Core Functional Capabilities
- Biomedical Environment Simulation: Lacks a lower torso but features a fully functional upper body that mimics human workspace kinetics within the tight constraints of the Crew Module.
- Life-Support Data Validation: Monitors internal cabin pressure fluctuations, carbon dioxide accumulation, and vibration shifts during the G1 uncrewed flight to help confirm safety parameters for human flights.
- Switchboard Operations and Control: Equipped with dual robotic arms capable of operating toggles, pushing control buttons, and tracking digital cockpit layouts.
- Ground-Control Dialogue Interaction: Features a natural voice synthesizer and natural language processing modules to pick up and reply to commands from the Mission Control Centre (MCC) at Sriharikota.
Long-Term Horizons: BAS and Lunar Landing Target
The Gaganyaan program serves as the core technical foundation for India’s long-term civil and exploratory space roadmap.
Bharatiya Antariksh Station (BAS)
The modular technology developed for the Gaganyaan crew capsule and the SPADEX docking mission will serve as the baseline for the Bharatiya Antariksh Station (BAS), India’s planned sovereign space station.
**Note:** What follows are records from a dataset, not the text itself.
(* ===== verification/PoolThreads.v ===== *)
(** * The threads of the connection pools

    What callers, the checking thread and the keep-alive thread of
    [src/src/database/src/dbman.cpp] do to the pools and the connections, in any
    interleaving.  What runs under [mutex_] is one step.  The checking thread's work on
    its connection is a step, and so is each of its accesses to the pools: the
    read of [backup_pool_.empty()] and that of [dbPool_.back()], which do not take
    the mutex, and the swap, which does.  A read without the mutex that another
    thread's write can stand next to is a data race ([back_race], [empty_race]). *)
From S2P Require Import Prelude CStr StdString StringAssist Mysql MysqlProps DBMan DBProxy DBProps ProxyProps PoolInit.
Open Scope Z_scope.

Section Threads.
Context {D : Type} (handle : forall T, call T -> D -> (exn + T) * D) (hash : str -> Z).
#[local] Hint Extern 0 (BaseDB _) => exact (MysqlStore handle hash) : typeclass_instances.

(** ** The system *)
Variant statement : Type := SExec (sql : str) | SPrepared (sql : str) | SQuery (sql : str).

Definition forget {A} (r : outcome A * Store D) : outcome unit * Store D :=
  (match r.1 with Done _ => Done tt | Raised e => Raised e | Undef => Undef end, r.2).

Definition run_statement (st : statement) (d : dbptr) (s : Store D) : outcome unit * Store D :=
  match st with
  | SExec sql => forget (db_Exec d sql s)
  | SPrepared sql => forget (db_Prepared d sql s)
  | SQuery sql => forget (db_Query d sql s)
  end.

(** Where the checking thread is: before [dbPool_.empty()] at its start, at the head
    of its loop, before the query, before one of its accesses to the pools. *)
Variant after : Type := ThenProbe | ThenAsk.
Inductive point : Type :=
  | Begin | Probe (p : dbptr) | Ask (p : dbptr) | LookEmpty (a : after) | Swap (a : after) | Back (a : after) | Ended.

Definition resume (a : after) (p : dbptr) : point := match a with ThenProbe => Probe p | ThenAsk => Ask p end.

(** The manager and the connections, what callers hold, and the checking thread. *)
Record State : Type := mkState { sys : Sys (Store D); busy : list dbptr; checker : point }.

Inductive step : State -> State -> Prop :=
  | step_take m m' s b c d : DBMan.GetDB m = (Some d, m') -> step (mkState (mkSys m s) b c) (mkState (mkSys m' s) (d :: b) c)
  | step_run st m s s' b c d : d ∈ b -> run_statement st d s = (Done tt, s') -> step (mkState (mkSys m s) b c) (mkState (mkSys m s') b c)
  | step_raise st m s s' b1 b2 c d e : run_statement st d s = (Raised e, s') ->
      step (mkState (mkSys m s) (b1 ++ d :: b2) c) (mkState (mkSys m s') (b1 ++ b2) c)
  | step_give S S' b1 b2 c d : PushDB (Some d) S = (Done tt, S') -> step (mkState S (b1 ++ d :: b2) c) (mkState S' (b1 ++ b2) c)
  | step_begin S b : step (mkState S b Begin) (mkState S b (if bool_decide (dbPool_ (man S) = []) then Ended else Back ThenProbe))
  | step_stop S b p : check_running_ (man S) = false -> step (mkState S b (Probe p)) (mkState S b Ended)
  | step_probe S S' b p r : check_running_ (man S) = true -> check_probe p S = (Done r, S') ->
      step (mkState S b (Probe p)) (mkState S' b (match r with Valid => Ask p | Reconnected => Probe p | Dead => LookEmpty ThenAsk end))
  | step_ask S S' b p ok : check_query p S = (Done ok, S') ->
      step (mkState S b (Ask p)) (mkState S' b (if (ok : bool) then Probe p else LookEmpty ThenProbe))
  | step_look S S' b a empty : no_backup S = (Done empty, S') ->
      step (mkState S b (LookEmpty a)) (mkState S' b (if (empty : bool) then Ended else Swap a))
  | step_swap m s b a : step (mkState (mkSys m s) b (Swap a)) (mkState (mkSys (SwapDBPool m) s) b (Back a))
  | step_back S S' b a q : pool_back S = (Done q, S') -> step (mkState S b (Back a)) (mkState S' b (resume a q))
  | step_active S S' b c : ActivePool (dbPool_ (man S)) (u64 (Z.of_nat (length (dbPool_ (man S))) - 1)) S = (Done tt, S') ->
      step (mkState S b c) (mkState S' b c)
  | step_backups S S' b c : active_backups (backup_pool_ (man S)) S = (Done tt, S') -> step (mkState S b c) (mkState S' b c).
The initial node (BAS-1) is scheduled for deployment in LEO by 2028, with the completed multi-module facility targeted for full operations by 2035.
Crewed Lunar Exploration Framework
The deep-space life support networks, advanced spacesuits, and heavy launch infrastructure refined during the Gaganyaan flights are designed to scale toward India’s long-term strategic goal: sending an indigenous crewed mission to land an Indian astronaut on the surface of the Moon by 2040.